Reproduce every record below, character by character.

* _Data supplied_
┌──

(** C1: access control. In the process of a connection that starts without a
    processed message, every message sent to the client is a challenge or a
    reply; if any reply is sent, the client was authenticated: its credential
    was verified, it answered the challenge, and if the public key of that credential
    can be read, its answer was a signature of the challenge under that key (with a key
    that cannot be read any answer will do), and the policy with the statements of the
    certificates was written; and each reply that grants answers a query that
    was generated for that credential and that XSB answered with yes. *)
Theorem child_main_safe {lib : OpenSSL} V gmtoff clock1 clock2 rand walk_fuel
    opened exec fuel s s' :
  child_main V gmtoff clock1 clock2 rand walk_fuel opened exec fuel s = Ok s' →
  processingRequests s = false → conn_out s = [] →
  ∃ cs gs, conn_out s' = map challenge_msg cs ++ map reply_msg gs ∧
    Forall (justified exec (ss s')) gs ∧
    (gs ≠ [] → authenticated V gmtoff clock1 clock2 rand walk_fuel opened s
                 (ss s') (binder_file s')).
Proof.
  unfold child_main. intros H Hp Ho.
  destruct (processMsg _ _ _ _ _ _ _ _) as [[r s1]|?|?] eqn:Em; [|done..].
  cbn [mbind outcome_bind] in H.
  destruct (request_loop _ _ _) as [s2|?|?] eqn:El; [|done..].
  cbn [mbind outcome_bind] in H. injection H as <-. cbn.
  apply processMsg_step in Em as (Ha & cs & Hcs); [|done].
  apply request_loop_step in El as (Hs & Hf & gs & Hgs & Hj & Hg).
  exists cs, gs. rewrite Hgs, Hcs, Ho, Hs, Hf. split_and!; [done..|].
  intros Hne. destruct (processingRequests s1); [by apply Ha|]. by destruct Hne, Hg.
Qed.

└──

* _Result of the exercise_
(** C1: access control. In the process of a connection that starts without a
    processed message, every message sent to the client is a challenge or a
    reply; if any reply is sent, the client was authenticated: its credential
    was verified, it answered the challenge, and if the public key of that credential
    can be read, its answer was a signature of the challenge under that key (with a key
    that cannot be read any answer will do), and the policy with the statements of the
    certificates was written; and each reply that grants answers a query that
    was generated for that credential and that XSB answered with yes. *)
Theorem child_main_safe {lib : OpenSSL} V gmtoff clock1 clock2 rand walk_fuel
    opened exec fuel s s' :
  child_main V gmtoff clock1 clock2 rand walk_fuel opened exec fuel s = Ok s' →
  processingRequests s = false → conn_out s = [] →
  ∃ cs gs, conn_out s' = map challenge_msg cs ++ map reply_msg gs ∧
    Forall (justified exec (ss s')) gs ∧
    (gs ≠ [] → authenticated V gmtoff clock1 clock2 rand walk_fuel opened s
                 (ss s') (binder_file s')).
Proof.
  unfold child_main. intros H Hp Ho.
  destruct (processMsg _ _ _ _ _ _ _ _) as [[r s1]|?|?] eqn:Em; [|done..].
  cbn [mbind outcome_bind] in H.
  destruct (request_loop _ _ _) as [s2|?|?] eqn:El; [|done..].
  cbn [mbind outcome_bind] in H. injection H as <-. cbn.
  apply processMsg_step in Em as (Ha & cs & Hcs); [|done].
  apply request_loop_step in El as (Hs & Hf & gs & Hgs & Hj & Hg).
  exists cs, gs. rewrite Hgs, Hcs, Ho, Hs, Hf. split_and!; [done..|].
  intros Hne. destruct (processingRequests s1); [by apply Ha|]. by destruct Hne, Hg.
Qed.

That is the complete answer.